Generative AI is being manipulated to aid cybercriminals in business email compromise attacks, with its ability to instantly generate personalised text being seized upon to write convincing phishing emails that won’t get flagged as spam. For instance, it can be asked to write in an academic language to enhance its sophistication, resulting in a higher chance of making it through filters and making cybercrime more accessible for people for whom English isn’t a first language.
Cybercriminals are also sharing tactics to ‘jailbreak’ ChatGPT, tricking the AI into bypassing its built-in restrictions and speaking on illegal or morally questionable subjects. Some hackers are taking things one step further and creating their own versions of ChatGPT, tools uniquely designed for cybercrime.

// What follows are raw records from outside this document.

Record region_ok (a : vmm_aspace) (r : vmm_region) : Prop := {
  ro_size : 0 < r_size r;
  ro_inside : as_base a <= r_base r /\ r_end r <= as_end a;
  ro_aligned : (4096 | r_base r) /\ (4096 | r_size r) }.

(** In order of address, one after the other. *)
Definition before (r1 r2 : vmm_region) : Prop := r_end r1 <= r_base r2.

Record aspace_ok (a : vmm_aspace) : Prop := {
  ak_range : 0 <= as_base a /\ 0 < as_size a < 2 ^ 64 /\ as_end a <= 2 ^ 64;
  ak_aligned : (4096 | as_base a) /\ (4096 | as_size a);
  ak_regions : Forall (region_ok a) (as_regions a);
  ak_sorted : StronglySorted before (as_regions a) }.

(** A place for [size] bytes inside the address space and clear of the regions [l]. *)
Record clear (a : vmm_aspace) (l : list vmm_region) (size v : Z) : Prop := {
  cl_inside : as_base a <= v /\ v + size <= as_end a;
  cl_apart : forall x, x ∈ l -> v + size <= r_base x \/ r_end x <= v }.

(** Where a place is in the order of the regions. *)
Definition splits (l l1 l2 : list vmm_region) (v size : Z) : Prop :=
  l = l1 ++ l2 /\ (forall x, x ∈ l1 -> r_end x <= v) /\ (forall x, x ∈ l2 -> v + size <= r_base x).

Section regions.
Implicit Types (a : vmm_aspace) (r x : vmm_region) (l : list vmm_region).

Lemma region_range a r : aspace_ok a -> region_ok a r -> 0 <= r_base r < 2 ^ 64 /\ r_last r = r_end r - 1.
Proof.
  intros [Hr _ _ _] [Hs Hi _]. unfold r_last, r_end, as_end in *. rewrite u64_small; lia.
Qed.

Lemma is_inside_spec a v : aspace_ok a -> is_inside_aspace a v = true <-> as_base a <= v < as_end a.
Proof.
  intros [Hr _ _ _]. unfold is_inside_aspace, as_end in *. rewrite u64_small, andb_true_iff by lia. lia.
Qed.

Lemma is_region_inside_spec a v size : aspace_ok a -> 0 <= v -> 0 < size < 2 ^ 64 ->
  is_region_inside_aspace a v size = true <-> as_base a <= v /\ v + size <= as_end a.
Proof.
  intros Ha Hv Hs. pose proof (is_inside_spec a v Ha) as Hin. destruct Ha as [Hr _ _ _]. unfold is_region_inside_aspace.
  destruct (is_inside_aspace a v); simpl; [|split; [done|intros; apply Hin; lia]].
  apply proj1 in Hin. specialize (Hin eq_refl). rewrite (proj2 (Z.eqb_neq size 0)) by lia. unfold as_end in *.
  rewrite (u64_small (as_base a + as_size a - 1)) by lia.
  destruct (Z.lt_ge_cases (v + size - 1) (2 ^ 64)).
  - rewrite u64_small by lia. destruct (Z.ltb_spec (v + size - 1) v); [lia|].
    destruct (Z.ltb_spec (as_base a + as_size a - 1) (v + size - 1)); split; try done; lia.
  - unfold u64. rewrite <- (Z.mod_add _ (-1)) by lia. rewrite Z.mod_small by lia.
    destruct (Z.ltb_spec (v + size - 1 + -1 * 2 ^ 64) v); [split; [done|lia]|lia].
Qed.

(** A new region between the ones before it and the ones after it. *)
Lemma sorted_splice l1 l2 r : StronglySorted before (l1 ++ l2) -> (forall x, x ∈ l1 -> before x r) -> (forall x, x ∈ l2 -> before r x) ->
  StronglySorted before (l1 ++ r :: l2).
Proof.
  induction l1 as [|y l1 IH]; simpl; intros Hs H1 H2.
  - constructor; [done|]. by apply Forall_forall.
  - apply StronglySorted_inv in Hs as [Hs Hy]. constructor; [apply IH; set_solver|].
    rewrite Forall_forall in *. intros x. rewrite elem_of_app, elem_of_cons. intros [Hx|[->|Hx]]; [|apply H1; set_solver|]; apply Hy; set_solver.
Qed.

Lemma splice_ok a l1 l2 r : aspace_ok a -> as_regions a = l1 ++ l2 -> region_ok a r ->
  (forall x, x ∈ l1 -> before x r) -> (forall x, x ∈ l2 -> before r x) -> aspace_ok (set_regions (l1 ++ r :: l2) a).
Proof.
  intros [Hr Hal Hro Hs] El Hrr H1 H2. rewrite El in Hro, Hs. split; [done|done| |]; simpl.
  - apply Forall_app in Hro as [? ?]. apply Forall_app. split; [|constructor]; try done.
    + eapply Forall_impl; [done|]. intros x [? ? ?]. by split.
    + destruct Hrr. by split.
    + eapply Forall_impl; [done|]. intros x [? ? ?]. by split.
  - by apply sorted_splice.
Qed.

Lemma add_after_none a r l : aspace_ok a -> Forall (region_ok a) l -> (forall x, x ∈ l -> r_base r < r_end x) -> add_after_fit r l = None.
Proof.
  intros Ha. induction l as [|last l IH]; intros Hl Hx; [done|]. apply Forall_cons_1 in Hl as [Hlast Hl]. simpl.
  destruct (region_range a last Ha Hlast) as [_ ->]. specialize (Hx last ltac:(set_solver +)) as H1.
  rewrite (proj2 (Z.ltb_ge _ _)) by lia. rewrite IH; [done|done|set_solver].
Qed.

Definition overlap (x r : vmm_region) : Prop := r_base r < r_end x /\ r_base x < r_end r.

Lemma before_all a x l y : Forall (region_ok a) l -> StronglySorted before (x :: l) -> y ∈ l -> r_end x <= r_base y.
Proof. intros _ [_ Hx]%StronglySorted_inv Hy. rewrite Forall_forall in Hx. by apply Hx. Qed.

Lemma add_after_spec a r l : aspace_ok a -> r_last r = r_end r - 1 -> Forall (region_ok a) l -> StronglySorted before l ->
  (forall x, head l = Some x -> r_base x < r_end r) ->
  match add_after_fit r l with
  | Some l' => exists l1 l2, splits l l1 l2 (r_base r) (r_size r) /\ l' = l1 ++ r :: l2
  | None => l = [] \/ exists x, x ∈ l /\ overlap x r
  end.
Proof.
  intros Ha Hr. induction l as [|last l IH]; intros Hl Hs Hhd; [by left|]. pose proof Hs as [Hs' Hlast]%StronglySorted_inv.
  apply Forall_cons_1 in Hl as [Hok Hl]. specialize (IH Hl Hs'). cbn [add_after_fit]. destruct (region_range a last Ha Hok) as [_ ->].
  specialize (Hhd last eq_refl) as Hh. destruct (Z.ltb_spec (r_end last - 1) (r_base r)) as [Hlt|Hge].
  - destruct l as [|next l'].
    { exists [last], []. split; [|done]. split_and!; [done| |set_solver]. intros x ->%list_elem_of_singleton. lia. }
    rewrite Hr. rewrite Forall_forall in Hlast. destruct (Z.ltb_spec (r_end r - 1) (r_base next)) as [Hn|Hn].
    + exists [last], (next :: l'). split; [|done]. split_and!; [done| |].
      * intros x ->%list_elem_of_singleton. lia.
      * change (r_base r + r_size r) with (r_end r). intros x [->|Hx]%elem_of_cons; [lia|].
        pose proof (before_all a next l' x (Forall_inv_tail Hl) Hs' Hx). pose proof (ro_size a next (Forall_inv Hl)). unfold r_end in *. lia.
    + specialize (IH ltac:(intros x [= <-]; lia)). destruct (add_after_fit r (next :: l')) as [l''|].
      * destruct IH as (l1 & l2 & (E & H1 & H2) & ->). exists (last :: l1), l2. split; [|done]. rewrite E. split_and!; [done| |done].
        intros x [->|Hx]%elem_of_cons; [lia|by apply H1].
      * right. destruct IH as [|(x & Hx & Ho)]; [done|]. exists x. split; [set_solver +Hx|done].
  - rewrite (add_after_none a r l); [|done|done|].
    + right. exists last. split; [set_solver +|]. split; lia.
    + intros x Hx. pose proof (before_all a last l x Hl Hs Hx). pose proof (ro_size a last Hok).
      rewrite Forall_forall in Hl. pose proof (ro_size a x (Hl x Hx)). unfold r_end in *. lia.
Qed.

(** [add_region_to_aspace] puts a region in its place in the order exactly if it is inside the address space
    and clear of all the others. *)
Lemma add_region_spec a r : aspace_ok a -> 0 <= r_base r -> 0 <= r_size r < 2 ^ 64 ->
  match add_region_to_aspace a r with
  | inl l => 0 < r_size r /\ clear a (as_regions a) (r_size r) (r_base r) /\
      exists l1 l2, splits (as_regions a) l1 l2 (r_base r) (r_size r) /\ l = l1 ++ r :: l2
  | inr e => r_size r = 0 \/ ~ clear a (as_regions a) (r_size r) (r_base r)
  end.
Proof.
  intros Ha Hb Hs. unfold add_region_to_aspace. destruct (Z.eqb_spec (r_size r) 0) as [|Hne]; [by left|].
  pose proof (is_region_inside_spec a (r_base r) (r_size r) Ha Hb ltac:(lia)) as Hin.
  destruct (is_region_inside_aspace a (r_base r) (r_size r)); cbn [orb negb]; [|right; intros [Hc _]; naive_solver].
  apply proj1 in Hin. specialize (Hin eq_refl). pose proof (ak_regions a Ha) as Hl. pose proof (ak_sorted a Ha) as Hso.
  assert (r_last r = r_end r - 1) as Hr by (pose proof (ak_range a Ha); unfold r_last, r_end in *; rewrite u64_small; lia).
  assert (forall l1 l2, splits (as_regions a) l1 l2 (r_base r) (r_size r) -> clear a (as_regions a) (r_size r) (r_base r)) as Hclear.
  { intros l1 l2 (E & H1 & H2). split; [done|]. rewrite E. intros x [Hx|Hx]%elem_of_app; [right; by apply H1|left; by apply H2]. }
  destruct (as_regions a) as [|last l] eqn:El.
  { assert (splits [] [] [] (r_base r) (r_size r)) as Hsp by (split_and!; [done|set_solver..]).
    split_and!; [lia|by eapply Hclear|]. exists [], []. done. }
  rewrite Hr. destruct (Z.ltb_spec (r_end r - 1) (r_base last)) as [Hlt|Hge].
  - assert (splits (last :: l) [] (last :: l) (r_base r) (r_size r)) as Hsp.
    { split_and!; [done|set_solver|]. change (r_base r + r_size r) with (r_end r). intros x [->|Hx]%elem_of_cons; [lia|].
      pose proof (before_all a last l x (Forall_inv_tail Hl) Hso Hx). pose proof (ro_size a last (Forall_inv Hl)). unfold r_end in *. lia. }
    split_and!; [lia|by eapply Hclear|]. by eexists [], _.
  - pose proof (add_after_spec a r (last :: l) Ha Hr Hl Hso ltac:(intros x [= <-]; lia)) as Hsp.
    destruct (add_after_fit r (last :: l)) as [l'|].
    + destruct Hsp as (l1 & l2 & Hsp & ->). split_and!; [lia|by eapply Hclear|]. by exists l1, l2.
    + right. intros [_ Hap]. destruct Hsp as [|(x & Hx & Ho1 & Ho2)]; [done|]. specialize (Hap x Hx). unfold r_end in *. lia.
Qed.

WormGPT is one of these tools, having been trained on datasets focused on the creation of malware. When instructed by the article's author, it wrote a convincing email purporting to be a company’s CEO - asking an account manager to urgently pay a fraudulent invoice - that could be utilised in a business email compromise attack. This experiment highlights the danger presented by generative AI technologies such as WormGPT.
What does this matter for businesses?
- To counter the new threats posed by these harmful iterations and uses of AI, businesses should ensure employees are trained to spot BEC attacks.
- Organisations should also have enhanced email verification processes that sound the alarm when external sources claim to be employees of the business, and that automatically flag keywords like “wire transfer; and “urgent”.